Ethernet Errors | Upgrading and Repairing Networks (5th Edition)

Most of the problems addressed in the following sections can be remedied by making a simple change to your network. If you are still using hubs, consider upgrading to switches instead. Although it is possible to continue to use CSMA/CD- intensive Ethernet devices (and therefore have to worry about collisions), many new applications that rely on a large bandwidth to access multiple servers and other network resources will end up causing network traffic delays. It doesn't matter how good the new application is if it can't get data pushed through a slow network pipe. And the move today is toward centralizing servers rather than installing large applications or data on desktop computers.
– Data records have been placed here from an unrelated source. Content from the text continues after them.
(** ** The record of pull requests *)

(** Only a successful [CreatePullRequest] writes the table of pull
    requests, and what it writes is the repository's record with the
    input appended. *)
Lemma step_createdPullRequests (m : MockClient) (c : call) :
  (requested (c, snd (step m c)) = None
   ∧ createdPullRequests (fst (step m c)) = createdPullRequests m)
  ∨ (∃ r inp,
        requested (c, snd (step m c)) = Some r
        ∧ createdPullRequests (fst (step m c))
          = <[r := pullRequestsOf m r ++ [inp]]> (createdPullRequests m)).
Proof.
  destruct c as [| | |ctx r inp| | | | | | | |].
  4: { unfold step, CreatePullRequest, requested, pullRequestsOf.
       destruct (CreatePullRequestErr m) eqn:Herr; cbn [fst snd].
       - left. split; reflexivity.
       - right. exists r, inp. split; reflexivity. }
  all: left; split; [reflexivity|]; destruct m; cbn; unfold_ops; cbn;
    repeat (destruct_scrutinee; cbn); reflexivity.
Qed.

Lemma createdPullRequests_exec_dom (m : MockClient) (cs : list call) :
  dom (createdPullRequests (exec m cs))
  = dom (createdPullRequests m) ∪ list_to_set (omap requested (trace m cs)).
Proof.
  revert m. induction cs as [|c cs IH]; intros m; cbn [exec trace].
  - cbn. rewrite (right_id_L ∅ (∪)). reflexivity.
  - rewrite IH, omap_cons_eq.
    destruct (step_createdPullRequests m c) as [[-> ->]|(r & inp & -> & ->)];
      [reflexivity|].
    rewrite dom_insert_L, list_to_set_cons.
    rewrite (comm_L (∪) {[r]} (dom (createdPullRequests m))), <- (assoc_L (∪)).
    reflexivity.
Qed.

Lemma step_well_recorded (m : MockClient) (c : call) :
  well_recorded m → well_recorded (fst (step m c)).
Proof.
  intros [Hb Hp]. split.
  - intros k v. rewrite step_createdBranches.
    destruct (branched (c, snd (step m c))) as [k'|]; [|apply Hb].
    rewrite lookup_insert_Some. intros [[_ <-]|[_ Hold]]; [reflexivity|].
    eapply Hb, Hold.
  - intros repo l.
    destruct (step_createdPullRequests m c) as [[_ ->]|(r & inp & _ & ->)];
      [apply Hp|].
    rewrite lookup_insert_Some. intros [[_ <-]|[_ Hold]].
    + intros Hnil. apply app_eq_nil in Hnil as [_ Hnil]. discriminate Hnil.
    + eapply Hp, Hold.
Qed.

Lemma exec_well_recorded (m : MockClient) (cs : list call) :
  well_recorded m → well_recorded (exec m cs).
Proof.
  revert m. induction cs as [|c cs IH]; intros m Hm; [exact Hm|].
  cbn [exec]. apply IH, step_well_recorded, Hm.
Qed.

Lemma New_well_recorded (t0 : testing_T) : well_recorded (New t0).
Proof.
  split; intros ? ? Hl; cbn in Hl; rewrite lookup_empty in Hl; discriminate Hl.
Qed.

Lemma AssertNoPullRequestsCreated_empty (m : MockClient) :
  AssertNoPullRequestsCreated m = Pass ↔ createdPullRequests m = ∅.
Proof.
  unfold AssertNoPullRequestsCreated. rewrite <- map_size_empty_iff.
  destruct (size (createdPullRequests m)); cbn; [tauto|].
  split; [discriminate | lia].
Qed.

Lemma AssertNoBranchesCreated_empty (m : MockClient) :
  AssertNoBranchesCreated m = Pass ↔ createdBranches m = ∅.
Proof.
  unfold AssertNoBranchesCreated. rewrite <- map_size_empty_iff.
  destruct (size (createdBranches m)); cbn; [tauto|].
  split; [discriminate | lia].
Qed.

(** X6. On the fixture reached from [New] by any sequence of calls,
    [AssertNoPullRequestsCreated] passes exactly when no
    [CreatePullRequest] call returned without error; otherwise it fails
    the test and the count it reports is the number of distinct
    repositories that received a pull request, not the number of pull
    requests. *)
Theorem AssertNoPullRequestsCreated_count (t0 : testing_T) (cs : list call) :
  let repos : gset string := list_to_set (omap requested (trace (New t0) cs)) in
  AssertNoPullRequestsCreated (exec (New t0) cs)
  = (if (0 <? size repos)%nat
     then Fatalf "expected no PullRequests to be created: got %d"
            [Int (Z.of_nat (size repos))]
     else Pass)
  ∧ (AssertNoPullRequestsCreated (exec (New t0) cs) = Pass
     ↔ omap requested (trace (New t0) cs) = []).
Proof.
  cbv zeta. unfold AssertNoPullRequestsCreated.
  rewrite <- size_dom, createdPullRequests_exec_dom.
  change (dom (createdPullRequests (New t0))) with (∅ : gset string).
  rewrite (left_id_L ∅ (∪)). split; [reflexivity|].
  destruct (omap requested (trace (New t0) cs)) as [|k l].
  - split; reflexivity.
  - rewrite list_to_set_cons, size_union_alt, size_singleton. cbn.
    split; discriminate.
Qed.

Example AssertNoPullRequestsCreated_count_run :
  AssertNoPullRequestsCreated
    (exec (New (testing_T_named "T"))
       [CallCreatePullRequest context_Background "r" None;
        CallCreatePullRequest context_Background "r" None;
        CallCreatePullRequest context_Background "r" None])
  = Fatalf "expected no PullRequests to be created: got %d" [Int 1].
Proof. vm_compute. reflexivity. Qed.

(** X13. On the fixture reached from [New] by any sequence of calls,
    every entry of the table of created branches holds [true] and every
    repository present in the table of pull requests has at least one
    recorded input; so [AssertNoPullRequestsCreated] passes exactly when
    the record of every repository is empty. *)
Theorem recorded_entries_shape (t0 : testing_T) (cs : list call) :
  (∀ k v, createdBranches (exec (New t0) cs) !! k = Some v → v = true)
  ∧ (∀ repo l, createdPullRequests (exec (New t0) cs) !! repo = Some l → l ≠ [])
  ∧ (AssertNoPullRequestsCreated (exec (New t0) cs) = Pass
     ↔ ∀ repo, pullRequestsOf (exec (New t0) cs) repo = []).
Proof.
  destruct (exec_well_recorded (New t0) cs (New_well_recorded t0)) as [Hb Hp].
  split; [exact Hb|]. split; [exact Hp|].
  rewrite AssertNoPullRequestsCreated_empty. unfold pullRequestsOf. split.
  - intros -> repo. rewrite lookup_empty. reflexivity.
  - intros Hall. apply map_empty. intros repo. specialize (Hall repo).
    destruct (createdPullRequests (exec (New t0) cs) !! repo) as [l|] eqn:Hl;
      [|reflexivity].
    subst l. exfalso. exact (Hp repo [] Hl eq_refl).
Qed.

(** X4. On the fixture reached from [New] by any sequence of calls,
    [RefutePullRequestCreated(repository, input)] passes exactly when no
    [CreatePullRequest] call on that repository returned without error
    with an input equal to the given one. On every fixture exactly one of
    [AssertPullRequestCreated] and [RefutePullRequestCreated] passes. *)
Theorem RefutePullRequestCreated_iff_absent (t0 : testing_T) (cs : list call)
    (repo : string) (inp : option scm.PullRequestInput) :
  (RefutePullRequestCreated (exec (New t0) cs) repo inp = Pass
   ↔ ¬ In inp (map fst (omap (submitted repo) (trace (New t0) cs))))
  ∧ (∀ m, AssertPullRequestCreated m repo inp = Pass
          ↔ RefutePullRequestCreated m repo inp ≠ Pass).
Proof.
  split.
  - destruct (exec_submitted repo (New t0) cs) as (Hl & _).
    change (pullRequestsOf (New t0) repo)
      with (@nil (option scm.PullRequestInput)) in Hl.
    cbn [app] in Hl. unfold RefutePullRequestCreated. rewrite Hl.
    rewrite <- existsb_DeepEqual.
    destruct (existsb (DeepEqual inp) _).
    + split; [discriminate | intros H; exfalso; apply H; reflexivity].
    + split; [intros _; discriminate | reflexivity].
  - intros m. unfold AssertPullRequestCreated, RefutePullRequestCreated.
    destruct (existsb (DeepEqual inp) (pullRequestsOf m repo)).
    + split; [discriminate | reflexivity].
    + split; [discriminate | intros H; exfalso; apply H; reflexivity].
Qed.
However, if you are still using hubs and other equipment that enables collisions to occur, this section might help you in solving some problems that can come up.

Simple Error Detection

A lot of things can go wrong when you send hundreds of thousands of bits out on a copper wire, hoping they arrive at their destination in the proper order and with no changes. With the higher speeds that are being achieved with new technologies, detecting errors is becoming increasingly more important.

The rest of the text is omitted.